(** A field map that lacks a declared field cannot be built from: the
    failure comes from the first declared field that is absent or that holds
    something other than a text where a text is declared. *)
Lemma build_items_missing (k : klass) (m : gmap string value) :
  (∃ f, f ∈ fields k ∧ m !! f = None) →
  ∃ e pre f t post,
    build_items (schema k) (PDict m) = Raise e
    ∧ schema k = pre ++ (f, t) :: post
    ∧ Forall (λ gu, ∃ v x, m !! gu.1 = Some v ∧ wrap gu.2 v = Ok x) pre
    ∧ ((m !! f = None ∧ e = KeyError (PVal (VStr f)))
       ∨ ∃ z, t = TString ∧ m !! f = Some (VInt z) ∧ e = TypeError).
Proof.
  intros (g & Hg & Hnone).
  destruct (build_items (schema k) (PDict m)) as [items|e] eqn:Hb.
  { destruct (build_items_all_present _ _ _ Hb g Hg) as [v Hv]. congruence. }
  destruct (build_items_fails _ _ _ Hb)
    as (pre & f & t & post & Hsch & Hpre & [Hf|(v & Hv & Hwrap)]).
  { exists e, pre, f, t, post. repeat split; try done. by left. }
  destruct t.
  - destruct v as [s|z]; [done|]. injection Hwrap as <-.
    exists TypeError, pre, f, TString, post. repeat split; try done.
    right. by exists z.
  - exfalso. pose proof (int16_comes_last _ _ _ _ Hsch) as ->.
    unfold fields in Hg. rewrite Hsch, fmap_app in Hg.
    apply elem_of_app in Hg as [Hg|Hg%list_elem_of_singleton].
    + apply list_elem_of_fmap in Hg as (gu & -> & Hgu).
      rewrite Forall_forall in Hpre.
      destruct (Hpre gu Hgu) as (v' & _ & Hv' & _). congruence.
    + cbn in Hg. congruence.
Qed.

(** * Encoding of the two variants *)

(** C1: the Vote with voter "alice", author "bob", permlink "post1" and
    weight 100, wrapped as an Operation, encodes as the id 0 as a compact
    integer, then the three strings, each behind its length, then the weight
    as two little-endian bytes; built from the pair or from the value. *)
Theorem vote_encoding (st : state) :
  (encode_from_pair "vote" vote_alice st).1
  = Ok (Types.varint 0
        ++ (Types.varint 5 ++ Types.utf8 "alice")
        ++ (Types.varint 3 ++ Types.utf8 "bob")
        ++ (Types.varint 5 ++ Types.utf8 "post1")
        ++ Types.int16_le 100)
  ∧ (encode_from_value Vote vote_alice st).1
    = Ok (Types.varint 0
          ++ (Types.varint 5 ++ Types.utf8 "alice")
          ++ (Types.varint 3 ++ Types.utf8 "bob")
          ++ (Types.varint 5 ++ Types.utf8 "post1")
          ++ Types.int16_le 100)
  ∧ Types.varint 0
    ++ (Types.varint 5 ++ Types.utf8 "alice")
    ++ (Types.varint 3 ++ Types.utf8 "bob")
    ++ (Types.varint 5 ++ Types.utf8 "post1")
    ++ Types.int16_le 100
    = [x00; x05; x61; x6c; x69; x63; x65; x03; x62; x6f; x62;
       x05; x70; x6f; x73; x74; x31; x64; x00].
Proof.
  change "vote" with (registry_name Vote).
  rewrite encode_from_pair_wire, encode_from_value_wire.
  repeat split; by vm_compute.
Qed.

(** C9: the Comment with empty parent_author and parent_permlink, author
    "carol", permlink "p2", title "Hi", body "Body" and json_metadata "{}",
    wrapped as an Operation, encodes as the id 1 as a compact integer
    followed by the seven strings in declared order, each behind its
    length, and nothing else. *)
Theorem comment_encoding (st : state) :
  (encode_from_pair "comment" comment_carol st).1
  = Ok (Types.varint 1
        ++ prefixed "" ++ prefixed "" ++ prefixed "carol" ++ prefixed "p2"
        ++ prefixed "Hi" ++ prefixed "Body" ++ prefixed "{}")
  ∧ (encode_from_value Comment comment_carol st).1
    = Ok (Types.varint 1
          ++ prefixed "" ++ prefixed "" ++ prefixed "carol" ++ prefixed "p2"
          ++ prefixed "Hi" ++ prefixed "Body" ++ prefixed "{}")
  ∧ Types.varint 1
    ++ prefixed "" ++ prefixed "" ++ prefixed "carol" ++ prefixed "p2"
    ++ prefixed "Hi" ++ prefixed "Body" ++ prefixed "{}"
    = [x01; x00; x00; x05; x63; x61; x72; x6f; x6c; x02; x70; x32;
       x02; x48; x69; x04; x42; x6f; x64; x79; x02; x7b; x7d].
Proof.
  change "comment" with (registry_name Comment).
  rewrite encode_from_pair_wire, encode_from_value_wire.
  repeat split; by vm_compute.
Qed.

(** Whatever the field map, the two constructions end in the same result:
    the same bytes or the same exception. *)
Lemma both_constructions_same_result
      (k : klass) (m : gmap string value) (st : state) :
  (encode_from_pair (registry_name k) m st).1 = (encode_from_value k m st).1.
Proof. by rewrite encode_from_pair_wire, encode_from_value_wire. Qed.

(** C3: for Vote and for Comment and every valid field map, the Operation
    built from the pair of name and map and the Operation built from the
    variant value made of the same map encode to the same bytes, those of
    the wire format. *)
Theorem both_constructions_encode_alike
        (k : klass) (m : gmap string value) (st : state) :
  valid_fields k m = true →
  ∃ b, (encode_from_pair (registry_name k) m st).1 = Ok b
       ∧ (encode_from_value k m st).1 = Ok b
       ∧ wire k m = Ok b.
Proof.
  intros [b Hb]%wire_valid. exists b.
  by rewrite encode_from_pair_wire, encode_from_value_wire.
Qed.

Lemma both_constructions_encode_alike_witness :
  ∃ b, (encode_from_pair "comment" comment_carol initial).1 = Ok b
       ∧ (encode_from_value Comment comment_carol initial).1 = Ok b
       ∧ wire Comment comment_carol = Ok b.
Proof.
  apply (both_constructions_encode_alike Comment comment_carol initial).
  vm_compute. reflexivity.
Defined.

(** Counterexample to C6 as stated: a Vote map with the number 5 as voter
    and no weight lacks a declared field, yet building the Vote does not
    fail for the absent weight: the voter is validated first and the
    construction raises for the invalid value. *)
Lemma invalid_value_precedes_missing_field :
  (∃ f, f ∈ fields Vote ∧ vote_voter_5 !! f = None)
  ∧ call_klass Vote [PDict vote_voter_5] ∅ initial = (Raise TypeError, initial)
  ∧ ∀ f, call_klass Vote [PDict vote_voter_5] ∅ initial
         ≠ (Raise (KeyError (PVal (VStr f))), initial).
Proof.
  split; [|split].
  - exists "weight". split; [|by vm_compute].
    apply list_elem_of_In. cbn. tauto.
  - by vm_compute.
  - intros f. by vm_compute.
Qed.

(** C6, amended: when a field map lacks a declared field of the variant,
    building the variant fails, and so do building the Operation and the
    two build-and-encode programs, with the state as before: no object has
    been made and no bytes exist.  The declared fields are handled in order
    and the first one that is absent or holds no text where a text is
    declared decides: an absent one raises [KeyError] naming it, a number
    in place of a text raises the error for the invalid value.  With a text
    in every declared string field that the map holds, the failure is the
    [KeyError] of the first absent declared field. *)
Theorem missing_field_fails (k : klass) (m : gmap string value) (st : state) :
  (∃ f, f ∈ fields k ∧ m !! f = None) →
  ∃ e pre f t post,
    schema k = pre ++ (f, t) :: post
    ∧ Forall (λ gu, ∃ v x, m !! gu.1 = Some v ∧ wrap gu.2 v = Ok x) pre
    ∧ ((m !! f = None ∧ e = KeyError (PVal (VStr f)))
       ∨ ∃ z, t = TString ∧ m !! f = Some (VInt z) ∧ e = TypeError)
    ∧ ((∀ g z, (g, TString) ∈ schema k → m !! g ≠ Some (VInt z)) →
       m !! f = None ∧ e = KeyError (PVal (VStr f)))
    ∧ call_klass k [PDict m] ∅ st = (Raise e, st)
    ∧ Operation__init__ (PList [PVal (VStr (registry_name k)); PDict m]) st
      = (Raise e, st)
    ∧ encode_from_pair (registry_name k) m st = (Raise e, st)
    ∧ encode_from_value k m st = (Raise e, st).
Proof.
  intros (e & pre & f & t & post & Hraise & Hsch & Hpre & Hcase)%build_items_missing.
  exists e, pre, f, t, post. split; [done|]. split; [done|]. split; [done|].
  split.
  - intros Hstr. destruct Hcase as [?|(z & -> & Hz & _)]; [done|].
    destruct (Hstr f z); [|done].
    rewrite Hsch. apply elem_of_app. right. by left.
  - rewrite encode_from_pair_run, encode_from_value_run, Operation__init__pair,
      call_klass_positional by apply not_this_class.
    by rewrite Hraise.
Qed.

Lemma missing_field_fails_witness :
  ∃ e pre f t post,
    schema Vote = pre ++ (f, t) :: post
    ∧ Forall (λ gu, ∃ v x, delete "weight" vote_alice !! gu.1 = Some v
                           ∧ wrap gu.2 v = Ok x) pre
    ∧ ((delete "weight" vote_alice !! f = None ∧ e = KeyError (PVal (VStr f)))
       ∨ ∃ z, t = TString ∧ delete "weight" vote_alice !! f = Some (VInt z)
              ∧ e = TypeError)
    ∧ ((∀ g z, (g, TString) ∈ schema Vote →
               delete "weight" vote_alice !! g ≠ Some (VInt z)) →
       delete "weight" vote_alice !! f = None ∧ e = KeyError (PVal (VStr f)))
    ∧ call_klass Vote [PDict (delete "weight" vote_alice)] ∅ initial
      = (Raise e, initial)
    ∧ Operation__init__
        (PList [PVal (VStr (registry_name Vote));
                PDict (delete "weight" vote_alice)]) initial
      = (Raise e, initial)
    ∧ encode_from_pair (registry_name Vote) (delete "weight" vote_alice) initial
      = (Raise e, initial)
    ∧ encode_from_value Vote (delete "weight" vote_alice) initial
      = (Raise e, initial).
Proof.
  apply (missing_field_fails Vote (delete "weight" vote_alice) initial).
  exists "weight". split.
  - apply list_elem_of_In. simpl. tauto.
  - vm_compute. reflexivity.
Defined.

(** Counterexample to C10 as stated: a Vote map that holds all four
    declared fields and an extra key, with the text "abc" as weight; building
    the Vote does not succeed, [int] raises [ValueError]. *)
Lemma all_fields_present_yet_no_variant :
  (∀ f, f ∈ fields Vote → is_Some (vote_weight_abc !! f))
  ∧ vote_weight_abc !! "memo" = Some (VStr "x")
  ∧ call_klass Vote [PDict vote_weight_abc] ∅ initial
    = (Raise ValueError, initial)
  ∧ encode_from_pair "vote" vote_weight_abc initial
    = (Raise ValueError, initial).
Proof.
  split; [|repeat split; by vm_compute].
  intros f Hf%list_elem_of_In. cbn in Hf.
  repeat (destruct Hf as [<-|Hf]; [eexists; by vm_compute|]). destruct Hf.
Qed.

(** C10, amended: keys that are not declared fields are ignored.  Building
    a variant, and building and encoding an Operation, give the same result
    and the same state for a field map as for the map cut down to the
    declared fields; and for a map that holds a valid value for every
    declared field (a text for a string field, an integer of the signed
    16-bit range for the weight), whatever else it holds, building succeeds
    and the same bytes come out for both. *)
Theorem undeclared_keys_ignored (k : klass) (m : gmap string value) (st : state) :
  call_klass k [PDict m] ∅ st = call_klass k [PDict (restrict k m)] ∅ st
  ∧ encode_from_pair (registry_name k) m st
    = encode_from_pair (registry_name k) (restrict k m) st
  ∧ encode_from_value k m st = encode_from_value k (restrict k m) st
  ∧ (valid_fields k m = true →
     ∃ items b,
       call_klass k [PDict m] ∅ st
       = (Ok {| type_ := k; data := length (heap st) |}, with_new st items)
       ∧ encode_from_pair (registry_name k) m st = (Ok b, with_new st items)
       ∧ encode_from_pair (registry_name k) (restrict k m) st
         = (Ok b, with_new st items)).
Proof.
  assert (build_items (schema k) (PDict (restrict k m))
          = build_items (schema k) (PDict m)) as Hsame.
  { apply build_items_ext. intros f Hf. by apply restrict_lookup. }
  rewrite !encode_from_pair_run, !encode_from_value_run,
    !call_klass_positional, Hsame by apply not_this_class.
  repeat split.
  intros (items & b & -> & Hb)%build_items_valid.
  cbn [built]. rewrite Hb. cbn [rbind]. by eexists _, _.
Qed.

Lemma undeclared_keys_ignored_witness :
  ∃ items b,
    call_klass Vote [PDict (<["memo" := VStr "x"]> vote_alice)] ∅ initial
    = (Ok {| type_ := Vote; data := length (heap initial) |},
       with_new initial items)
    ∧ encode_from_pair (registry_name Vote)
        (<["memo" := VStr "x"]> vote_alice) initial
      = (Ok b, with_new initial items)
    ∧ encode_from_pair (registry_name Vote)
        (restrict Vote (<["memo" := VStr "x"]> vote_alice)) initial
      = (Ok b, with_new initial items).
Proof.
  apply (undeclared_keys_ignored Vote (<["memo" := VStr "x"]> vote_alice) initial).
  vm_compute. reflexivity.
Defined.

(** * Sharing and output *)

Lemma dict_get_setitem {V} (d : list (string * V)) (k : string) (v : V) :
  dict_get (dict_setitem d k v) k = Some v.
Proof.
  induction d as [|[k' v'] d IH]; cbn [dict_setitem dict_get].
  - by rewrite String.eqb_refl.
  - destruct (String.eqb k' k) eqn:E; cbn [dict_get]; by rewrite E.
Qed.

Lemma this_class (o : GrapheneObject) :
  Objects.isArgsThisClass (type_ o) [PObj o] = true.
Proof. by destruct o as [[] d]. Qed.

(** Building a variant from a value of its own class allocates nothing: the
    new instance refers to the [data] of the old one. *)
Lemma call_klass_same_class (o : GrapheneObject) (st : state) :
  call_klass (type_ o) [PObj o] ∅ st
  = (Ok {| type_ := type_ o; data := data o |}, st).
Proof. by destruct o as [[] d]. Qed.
|---|
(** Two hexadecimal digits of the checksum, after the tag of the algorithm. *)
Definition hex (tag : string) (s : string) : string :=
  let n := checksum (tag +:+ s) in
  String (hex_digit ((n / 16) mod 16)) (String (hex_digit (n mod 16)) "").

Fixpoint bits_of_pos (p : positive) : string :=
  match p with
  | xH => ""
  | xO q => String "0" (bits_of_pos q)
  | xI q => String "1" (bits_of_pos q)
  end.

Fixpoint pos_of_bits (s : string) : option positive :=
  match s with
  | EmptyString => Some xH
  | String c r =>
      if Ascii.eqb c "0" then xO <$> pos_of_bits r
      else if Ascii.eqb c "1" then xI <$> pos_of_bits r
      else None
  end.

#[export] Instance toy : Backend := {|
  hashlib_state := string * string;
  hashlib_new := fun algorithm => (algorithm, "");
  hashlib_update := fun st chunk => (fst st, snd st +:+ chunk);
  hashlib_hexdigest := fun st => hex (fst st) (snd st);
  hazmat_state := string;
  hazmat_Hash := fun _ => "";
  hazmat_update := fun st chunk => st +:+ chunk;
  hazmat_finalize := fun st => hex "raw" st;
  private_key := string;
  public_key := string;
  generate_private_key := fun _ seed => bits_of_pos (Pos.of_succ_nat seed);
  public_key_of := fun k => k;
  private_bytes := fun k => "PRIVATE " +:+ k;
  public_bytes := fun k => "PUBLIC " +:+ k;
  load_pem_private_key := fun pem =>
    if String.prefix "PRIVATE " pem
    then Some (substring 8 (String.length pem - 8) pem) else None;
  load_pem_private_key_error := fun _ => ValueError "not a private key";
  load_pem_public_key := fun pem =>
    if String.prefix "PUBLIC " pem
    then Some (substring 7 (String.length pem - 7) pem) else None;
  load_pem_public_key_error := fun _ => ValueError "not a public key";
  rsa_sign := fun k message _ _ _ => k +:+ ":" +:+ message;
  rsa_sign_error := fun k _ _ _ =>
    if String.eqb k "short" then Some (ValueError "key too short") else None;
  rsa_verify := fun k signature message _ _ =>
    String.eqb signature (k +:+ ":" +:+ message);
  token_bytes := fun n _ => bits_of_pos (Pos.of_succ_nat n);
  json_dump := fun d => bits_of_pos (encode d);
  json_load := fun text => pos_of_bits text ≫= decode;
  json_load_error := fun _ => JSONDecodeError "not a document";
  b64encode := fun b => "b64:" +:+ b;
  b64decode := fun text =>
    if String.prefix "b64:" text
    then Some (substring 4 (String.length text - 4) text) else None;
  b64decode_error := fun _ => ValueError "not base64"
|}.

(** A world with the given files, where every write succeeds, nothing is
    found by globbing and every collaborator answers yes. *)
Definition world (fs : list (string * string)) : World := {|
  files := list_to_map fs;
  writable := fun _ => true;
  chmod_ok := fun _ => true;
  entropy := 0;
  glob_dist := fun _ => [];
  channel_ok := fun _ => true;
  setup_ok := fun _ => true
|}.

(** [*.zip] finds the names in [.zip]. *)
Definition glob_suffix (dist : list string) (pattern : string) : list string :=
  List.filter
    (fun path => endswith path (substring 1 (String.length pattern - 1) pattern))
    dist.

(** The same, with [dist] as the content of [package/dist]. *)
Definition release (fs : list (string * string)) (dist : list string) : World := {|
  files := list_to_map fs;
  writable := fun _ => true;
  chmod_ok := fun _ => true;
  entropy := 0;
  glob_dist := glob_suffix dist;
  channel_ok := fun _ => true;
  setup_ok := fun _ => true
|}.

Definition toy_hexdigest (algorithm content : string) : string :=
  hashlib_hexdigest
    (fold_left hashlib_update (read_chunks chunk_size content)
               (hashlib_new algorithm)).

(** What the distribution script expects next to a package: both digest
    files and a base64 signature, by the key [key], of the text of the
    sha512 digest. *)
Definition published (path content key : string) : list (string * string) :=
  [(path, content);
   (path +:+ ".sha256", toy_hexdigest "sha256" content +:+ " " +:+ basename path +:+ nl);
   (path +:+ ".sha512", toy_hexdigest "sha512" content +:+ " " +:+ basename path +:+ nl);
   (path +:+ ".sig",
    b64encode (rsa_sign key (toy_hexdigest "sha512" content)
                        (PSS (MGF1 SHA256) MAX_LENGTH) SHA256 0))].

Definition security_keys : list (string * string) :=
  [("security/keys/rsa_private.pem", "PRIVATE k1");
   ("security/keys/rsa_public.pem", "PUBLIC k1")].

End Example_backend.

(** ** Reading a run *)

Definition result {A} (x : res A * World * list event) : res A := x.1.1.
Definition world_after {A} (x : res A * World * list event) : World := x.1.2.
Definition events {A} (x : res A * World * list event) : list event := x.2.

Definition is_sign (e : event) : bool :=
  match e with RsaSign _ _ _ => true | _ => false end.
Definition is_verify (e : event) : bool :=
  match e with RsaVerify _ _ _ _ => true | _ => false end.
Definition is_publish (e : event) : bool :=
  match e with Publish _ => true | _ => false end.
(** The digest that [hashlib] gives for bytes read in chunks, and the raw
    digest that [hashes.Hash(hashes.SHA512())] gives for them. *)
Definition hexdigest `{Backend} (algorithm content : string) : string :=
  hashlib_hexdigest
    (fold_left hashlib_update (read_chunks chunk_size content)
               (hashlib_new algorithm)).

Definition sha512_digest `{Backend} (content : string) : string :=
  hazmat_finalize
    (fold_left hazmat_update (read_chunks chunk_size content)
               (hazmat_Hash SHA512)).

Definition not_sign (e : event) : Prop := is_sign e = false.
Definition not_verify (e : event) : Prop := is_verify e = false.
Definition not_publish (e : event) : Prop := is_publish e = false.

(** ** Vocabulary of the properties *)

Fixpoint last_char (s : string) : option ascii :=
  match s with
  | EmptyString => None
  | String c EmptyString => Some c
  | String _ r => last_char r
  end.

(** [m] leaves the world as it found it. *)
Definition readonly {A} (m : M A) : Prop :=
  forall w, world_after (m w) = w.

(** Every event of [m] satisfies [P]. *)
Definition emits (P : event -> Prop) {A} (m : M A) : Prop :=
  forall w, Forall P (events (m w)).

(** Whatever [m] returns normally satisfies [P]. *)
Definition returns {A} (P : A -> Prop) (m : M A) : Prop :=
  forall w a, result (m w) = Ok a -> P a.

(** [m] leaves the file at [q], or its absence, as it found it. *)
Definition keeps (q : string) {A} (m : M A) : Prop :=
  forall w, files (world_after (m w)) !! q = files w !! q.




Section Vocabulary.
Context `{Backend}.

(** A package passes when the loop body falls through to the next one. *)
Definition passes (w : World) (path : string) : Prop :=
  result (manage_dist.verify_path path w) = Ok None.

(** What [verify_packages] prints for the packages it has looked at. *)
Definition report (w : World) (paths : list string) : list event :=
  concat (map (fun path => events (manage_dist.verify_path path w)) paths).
|---|
**TASK DIRECTIONS:** State the number of lines above that hold the string "PList", with nothing added.

**WRITTEN ANSWER:** 2